Step 3.5.1, the geometric dilution of precision of the obtained by satellite signal receiver n-th sub-time period is tried to achieve average Meansigma methods, satellite quantity epoch that value, upper atmosphere error are tried to achieve are designated as GDOP respectively_n、Δτ_n、N_n；

Step 3.5.2, formula (2), formula (3) and formula (4) three elements respectively to described rule layer are utilized to carry out fuzzy normalization Process, obtain the normalized value GDOP ' of geometric dilution of precision_n, the normalized value Δ τ ' of upper atmosphere error_n, satellite quantity epoch The normalized value N ' of optimum_n:

$N_n^{\′}=\frac{N_n}{N^{*}}---\left(4\right)$

In formula (2), formula (3) and formula (4), GDOP^*、Δτ^*、N^*Represent that the optimum of described geometric dilution of precision, high-altitude are big respectively The optimum of gas error, the optimum of satellite quantity epoch；

Step 3.6, utilize formula (5) calculate the n-th sub-time period positioning result L_nLocation credibility Y_n, thus obtain N number of son The location credibility of time period, is designated as Y={Y₁,Y₂,···,Y_n,···,Y_N}；

$Y_n=\[{\mathrm{GDOP}}_n^{\′},{\mathrm{\Δ\τ}}_n^{\′},N_n^{\′}\]\·\stackrel{\‾}{\mathrm{\ω}}---\left(5\right)$

Step 4, utilize formula (6) that N number of positioning result of rover station is weighted Filtering Processing, it is thus achieved that final positioning result L^*；

$L^{*}=\frac{Y_1}{\underset{i=1}{\overset{N}{\Σ}}{Y}_i}{L}_1+\frac{Y_2}{\underset{i=1}{\overset{N}{\Σ}}{Y}_i}{L}_2+...+\frac{Y_n}{\underset{i=1}{\overset{N}{\Σ}}{Y}_i}{L}_n+...+\frac{Y_N}{\underset{i=1}{\overset{N}{\Σ}}{Y}_i}{L}_N---\left(6\right)$

In formula (6), Y_iRepresent the positioning result L of rover station i-th sub-time period_iLocation credibility, 1≤i≤N.
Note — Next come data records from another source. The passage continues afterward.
Lemma failed_login_and_lookups_write_nothing_witness :
  exists t d' ws,
    Std.login Std.t0 "a@x.com" "wrong" Std.db1 = (Threw t, d', ws) /\
    d' = Std.db1 /\ ws = [].
Proof.
  assert (R : exists t d' ws,
             Std.login Std.t0 "a@x.com" "wrong" Std.db1 = (Threw t, d', ws))
    by (vm_compute; do 3 eexists; reflexivity).
  destruct R as (t & d' & ws & R).
  exists t, d', ws. split; [exact R|].
  exact (proj1 (failed_login_and_lookups_write_nothing
                  Std.jwt_sign Std.jwt_verify Bcrypt.compare Std.cfg Std.zone
                  Std.t0 "a@x.com" "wrong" "garbage" "0" Std.db1)
               t d' ws R).
Defined.


Lemma refresh_returns_another_token_witness :
  exists tokens d' ws,
    Std.refreshToken (Std.t0 + 1000) Std.RT1 Std.db1
      = (Returned tokens, d', ws) /\
    AuthTokens.refreshToken tokens <> Std.RT1.
Proof.
  assert (R : exists tokens d' ws,
             Std.refreshToken (Std.t0 + 1000) Std.RT1 Std.db1
             = (Returned tokens, d', ws))
    by (vm_compute; do 3 eexists; reflexivity).
  destruct R as (tokens & d' & ws & R).
  exists tokens, d', ws. split; [exact R|].
  exact (refresh_returns_another_token
           Std.jwt_sign Std.jwt_verify Std.cfg Std.zone (Std.t0 + 1000) Std.RT1
           Std.db1 tokens d' ws R).
Defined.

Lemma refresh_keeps_owner_and_count_witness :
  exists tokens d' ws old new,
    db_ok Std.db1 /\
    Std.refreshToken (Std.t0 + 1000) Std.RT1 Std.db1
      = (Returned tokens, d', ws) /\
    Prisma.findRefreshToken Std.RT1 Std.db1 = Some old /\
    Prisma.findRefreshToken (AuthTokens.refreshToken tokens) d' = Some new /\
    RefreshTokenRow.userId new = RefreshTokenRow.userId old /\
    length (Db.refreshTokens d') = length (Db.refreshTokens Std.db1).
Proof.
  assert (R : exists tokens d' ws,
             Std.refreshToken (Std.t0 + 1000) Std.RT1 Std.db1
             = (Returned tokens, d', ws))
    by (vm_compute; do 3 eexists; reflexivity).
  destruct R as (tokens & d' & ws & R).
  destruct (refresh_keeps_owner_and_count
              Std.jwt_sign Std.jwt_verify Std.cfg Std.zone (Std.t0 + 1000) Std.RT1
              Std.db1 tokens d' ws db1_ok R)
    as (old & new & H).
  exists tokens, d', ws, old, new.
  split; [exact db1_ok|]. split; [exact R | exact H].
Defined.

Lemma caught_requests_throw_service_errors_witness :
  exists t d' ws e,
    Std.refreshToken Std.t0 "garbage" Std.db1 = (Threw t, d', ws) /\
    t = IsServiceError e /\ kindOf e = Unauthenticated.
Proof.
  assert (R : exists t d' ws,
             Std.refreshToken Std.t0 "garbage" Std.db1 = (Threw t, d', ws))
    by (vm_compute; do 3 eexists; reflexivity).
  destruct R as (t & d' & ws & R).
  destruct (proj1 (caught_requests_throw_service_errors
                     Std.jwt_sign Std.jwt_verify Std.cfg Std.zone Std.t0 "garbage"
                     Std.db1 t d' ws) R)
    as (e & H).
  exists t, d', ws, e. split; [exact R | exact H].
Defined.

Lemma deleted_user_is_not_found_witness :
  exists d' ws decoded,
    AuthService.deleteUser "0" Std.db1 = (Returned tt, d', ws) /\
    Std.jwt_verify Std.AT1 "access-secret" Std.t0 = Some decoded /\
    JWTPayload.userId decoded = "0" /\
    Prisma.findUserById "0" d' = None /\
    Std.validateToken Std.t0 Std.AT1 d' =
    (Threw (IsServiceError
              (createServiceError "User not found" 404 None None)), d', []).
Proof.
  assert (R : exists d' ws,
             AuthService.deleteUser "0" Std.db1 = (Returned tt, d', ws))
    by (vm_compute; do 2 eexists; reflexivity).
  destruct R as (d' & ws & R).
  assert (V : exists decoded,
             Std.jwt_verify Std.AT1 "access-secret" Std.t0 = Some decoded /\
             JWTPayload.userId decoded = "0")
    by (eexists; split; [vm_compute; reflexivity | reflexivity]).
  destruct V as (decoded & V & E).
  destruct (deleted_user_is_not_found
              Std.jwt_verify Std.cfg Std.t0 "0" Std.db1 d' ws R)
    as (G & _ & H).
  exists d', ws, decoded. split; [exact R|]. split; [exact V|].
  split; [exact E|]. split; [exact G|].
  exact (H Std.AT1 decoded V E).
Defined.

Lemma deleted_user_cannot_refresh_witness :
  exists d' ws row code,
    db_ok Std.db1 /\
    AuthService.deleteUser "0" Std.db1 = (Returned tt, d', ws) /\
    Prisma.findRefreshToken Std.RT1 Std.db1 = Some row /\
    RefreshTokenRow.userId row = "0" /\
    Std.refreshToken (Std.t0 + 1000) Std.RT1 d'
      = (Threw (invalidRefreshToken code), d', []).
Proof.
  assert (R : exists d' ws,
             AuthService.deleteUser "0" Std.db1 = (Returned tt, d', ws))
    by (vm_compute; do 2 eexists; reflexivity).
  destruct R as (d' & ws & R).
  assert (F : exists row,
             Prisma.findRefreshToken Std.RT1 Std.db1 = Some row /\
             RefreshTokenRow.userId row = "0")
    by (eexists; split; [vm_compute; reflexivity | reflexivity]).
  destruct F as (row & F & E).
  destruct (deleted_user_cannot_refresh
              Std.jwt_sign Std.jwt_verify Std.cfg Std.zone (Std.t0 + 1000) "0"
              Std.RT1 row Std.db1 d' ws db1_ok R F E)
    as (code & H).
  exists d', ws, row, code. split; [exact db1_ok|]. split; [exact R|].
  split; [exact F|]. split; [exact E | exact H].
Defined.

Lemma logout_spares_other_tokens_witness :
  "unknown" <> Std.RT1 /\
  Prisma.findRefreshToken "unknown"
    (database (AuthService.logout Std.RT1 Std.db1))
  = Prisma.findRefreshToken "unknown" Std.db1.
Proof.
  assert (N : "unknown" <> Std.RT1) by (vm_compute; discriminate).
  split; [exact N|].
  exact (proj1 (logout_spares_other_tokens Std.RT1 "unknown" Std.db1 N)).
Defined.

Lemma deleteUser_of_unknown_id_throws_witness :
  Prisma.findUserById "42" Std.db1 = None /\
  AuthService.deleteUser "42" Std.db1 =
  (Threw (Other (PrismaClientKnownRequestError "P2025")), Std.db1, []).
Proof.
  assert (F : Prisma.findUserById "42" Std.db1 = None)
    by (vm_compute; reflexivity).
  split; [exact F|].
  exact (deleteUser_of_unknown_id_throws "42" Std.db1 F).
Defined.

Lemma construct_throws_iff_secret_missing_witness :
  Constructor.truthy (Sample.envWithoutRefreshSecret "JWT_REFRESH_SECRET")
    = false /\
  exists message,
    Constructor.construct readZ Sample.envWithoutRefreshSecret
    = Constructor.ThrewError message.
Proof.
  assert (T : Constructor.truthy
                (Sample.envWithoutRefreshSecret "JWT_REFRESH_SECRET")
              = false) by reflexivity.
  split; [exact T|].
  exact (proj2 (construct_throws_iff_secret_missing
                  readZ Sample.envWithoutRefreshSecret) (or_intror T)).
Defined.

Lemma constructed_fields_are_usable_witness :
  exists fields,
    Constructor.construct readZ Sample.env = Constructor.Built fields /\
    Constructor.config fields = Some Std.cfg.
Proof.
  assert (R : exists fields,
             Constructor.construct readZ Sample.env
             = Constructor.Built fields /\
             Constructor.bcryptRounds fields = Some 10 /\
             Constructor.jwtExpiresIn fields = "15m" /\
             Constructor.jwtRefreshExpiresIn fields = "7d")
    by (eexists; split; [vm_compute; reflexivity|];
        split; [vm_compute; reflexivity|]; split; reflexivity).
  destruct R as (fields & R & B & Ea & Er).
  destruct (constructed_fields_are_usable readZ Sample.env fields R)
    as (secret & refreshSecret & E1 & _ & E2 & _ & _ & _ & _ & _ & C).
  exists fields. split; [exact R|].
  rewrite (C 10 B), Ea, Er.
  assert (S1 : secret = "access-secret") by (vm_compute in E1; congruence).
  assert (S2 : refreshSecret = "refresh-secret")
    by (vm_compute in E2; congruence).
  rewrite S1, S2. reflexivity.
Defined.

Lemma validation_errors_group_by_field_witness :
  exists status response,
    Middleware.validateRequest _ Sample.verdict (Some Sample.signupDetails)
      = Middleware.Responded status response /\
    Sample.verdict (Some Sample.signupDetails) = Some Sample.signupDetails /\
    Middleware.get "password" (Middleware.errors response)
      = Some ["password is too short"; "password needs a digit"] /\
    Middleware.get "profile.age" (Middleware.errors response)
      = Some ["age must be a number"] /\
    Middleware.get "name" (Middleware.errors response) = None.
Proof.
  assert (R : exists status response,
             Middleware.validateRequest _ Sample.verdict
               (Some Sample.signupDetails)
             = Middleware.Responded status response)
    by (vm_compute; do 2 eexists; reflexivity).
  destruct R as (status & response & R).
  exists status, response. split; [exact R|]. split; [reflexivity|].
  split; [|split].
  - exact (validation_errors_group_by_field _ Sample.verdict
             (Some Sample.signupDetails) status response
             Sample.signupDetails "password" R eq_refl).
  - exact (validation_errors_group_by_field _ Sample.verdict
             (Some Sample.signupDetails) status response
             Sample.signupDetails "profile.age" R eq_refl).
  - exact (validation_errors_group_by_field _ Sample.verdict
             (Some Sample.signupDetails) status response
             Sample.signupDetails "name" R eq_refl).
Defined.

Lemma validation_errors_keep_every_message_witness :
  exists status response,
    Middleware.validateRequest _ Sample.verdict (Some Sample.signupDetails)
      = Middleware.Responded status response /\
    Sample.verdict (Some Sample.signupDetails) = Some Sample.signupDetails /\
    NoDup (map fst (Middleware.errors response)) /\
    Middleware.total (Middleware.errors response) = 4%nat.
Proof.
  assert (R : exists status response,
             Middleware.validateRequest _ Sample.verdict
               (Some Sample.signupDetails)
             = Middleware.Responded status response)
    by (vm_compute; do 2 eexists; reflexivity).
  destruct R as (status & response & R).
  destruct (validation_errors_keep_every_message _ Sample.verdict
              (Some Sample.signupDetails) status response
              Sample.signupDetails R eq_refl)
    as (N & T & _).
  exists status, response. split; [exact R|]. split; [reflexivity|].
  split; [exact N | exact T].
Defined.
Big Dipper high-precision locating method based on analytic hierarchy process (AHP) the most according to claim 1, is characterized in that, described step Consistency check process in 3.4 is as follows:

Step 3.4.1, utilize formula (7) calculate coincident indicator CI:

$CI=\frac{{\mathrm{\λ}}_{max}-M}{M-1}---\left(7\right)$

In formula (7), M represents the element number of described rule layer；

Step 3.4.2, utilize formula (8) calculate consistency ration CR:

$CR=\frac{CI}{RI}---\left(8\right)$

In formula (8), RI represents Aver-age Random Consistency Index, and by acquisition of tabling look-up；

Step 3.4.3, concordance judge:

As CR ＜ 0.1, represent that the concordance of described three rank pairwise comparison matrix A is in tolerance interval；Otherwise it is assumed that it is described Three rank pairwise comparison matrix A pass through consistency check.